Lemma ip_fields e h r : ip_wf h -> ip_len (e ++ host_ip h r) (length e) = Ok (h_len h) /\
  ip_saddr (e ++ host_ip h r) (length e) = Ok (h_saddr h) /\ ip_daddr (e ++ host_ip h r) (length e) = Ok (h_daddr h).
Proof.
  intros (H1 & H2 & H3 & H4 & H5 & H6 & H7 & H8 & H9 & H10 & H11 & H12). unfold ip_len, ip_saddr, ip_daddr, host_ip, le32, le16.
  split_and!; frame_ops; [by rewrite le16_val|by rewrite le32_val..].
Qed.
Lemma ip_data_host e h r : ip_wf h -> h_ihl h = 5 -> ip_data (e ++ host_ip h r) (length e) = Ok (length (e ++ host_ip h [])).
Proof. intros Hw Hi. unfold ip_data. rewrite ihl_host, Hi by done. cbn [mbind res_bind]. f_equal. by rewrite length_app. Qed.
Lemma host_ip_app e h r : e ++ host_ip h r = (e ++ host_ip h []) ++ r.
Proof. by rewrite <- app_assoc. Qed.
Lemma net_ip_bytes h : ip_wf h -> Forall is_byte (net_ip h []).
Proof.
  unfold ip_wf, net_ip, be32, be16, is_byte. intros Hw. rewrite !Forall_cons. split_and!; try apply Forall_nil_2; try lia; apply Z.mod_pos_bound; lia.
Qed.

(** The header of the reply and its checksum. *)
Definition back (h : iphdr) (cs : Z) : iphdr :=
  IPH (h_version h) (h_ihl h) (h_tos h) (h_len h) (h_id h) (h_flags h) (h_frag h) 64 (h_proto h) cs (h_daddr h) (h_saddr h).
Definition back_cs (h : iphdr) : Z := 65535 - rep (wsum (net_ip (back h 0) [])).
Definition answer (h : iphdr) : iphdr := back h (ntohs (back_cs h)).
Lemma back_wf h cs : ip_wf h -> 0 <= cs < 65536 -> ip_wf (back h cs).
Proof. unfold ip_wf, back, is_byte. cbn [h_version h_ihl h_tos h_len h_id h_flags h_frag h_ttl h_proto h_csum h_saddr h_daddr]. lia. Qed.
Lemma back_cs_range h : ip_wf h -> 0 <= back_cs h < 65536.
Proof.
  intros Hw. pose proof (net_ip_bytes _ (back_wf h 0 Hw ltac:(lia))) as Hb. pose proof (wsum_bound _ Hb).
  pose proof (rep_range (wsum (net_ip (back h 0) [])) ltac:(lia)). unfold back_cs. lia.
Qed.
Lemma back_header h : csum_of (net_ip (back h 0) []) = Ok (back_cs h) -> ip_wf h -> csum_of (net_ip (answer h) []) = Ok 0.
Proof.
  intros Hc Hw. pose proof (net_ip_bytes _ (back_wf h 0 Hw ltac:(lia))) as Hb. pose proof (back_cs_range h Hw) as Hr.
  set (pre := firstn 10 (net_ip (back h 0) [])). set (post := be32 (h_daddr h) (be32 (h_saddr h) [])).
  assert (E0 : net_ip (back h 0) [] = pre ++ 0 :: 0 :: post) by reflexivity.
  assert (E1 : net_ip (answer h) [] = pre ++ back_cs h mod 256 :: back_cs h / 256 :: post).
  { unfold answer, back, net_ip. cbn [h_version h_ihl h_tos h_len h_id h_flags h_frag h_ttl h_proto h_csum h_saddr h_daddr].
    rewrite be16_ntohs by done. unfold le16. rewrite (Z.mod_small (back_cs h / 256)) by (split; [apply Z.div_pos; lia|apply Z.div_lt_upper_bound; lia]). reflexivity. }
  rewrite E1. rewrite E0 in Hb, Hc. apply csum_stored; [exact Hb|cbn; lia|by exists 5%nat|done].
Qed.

--- WHAT YOU WILL DO ---
The listing above holds a line with "(** The header" and a line with "Definition back_cs (h". Print the stretch from the first through the second, exactly and alone.

--- SOLUTION BELOW ---
(** The header of the reply and its checksum. *)
Definition back (h : iphdr) (cs : Z) : iphdr :=
  IPH (h_version h) (h_ihl h) (h_tos h) (h_len h) (h_id h) (h_flags h) (h_frag h) 64 (h_proto h) cs (h_daddr h) (h_saddr h).
Definition back_cs (h : iphdr) : Z := 65535 - rep (wsum (net_ip (back h 0) [])).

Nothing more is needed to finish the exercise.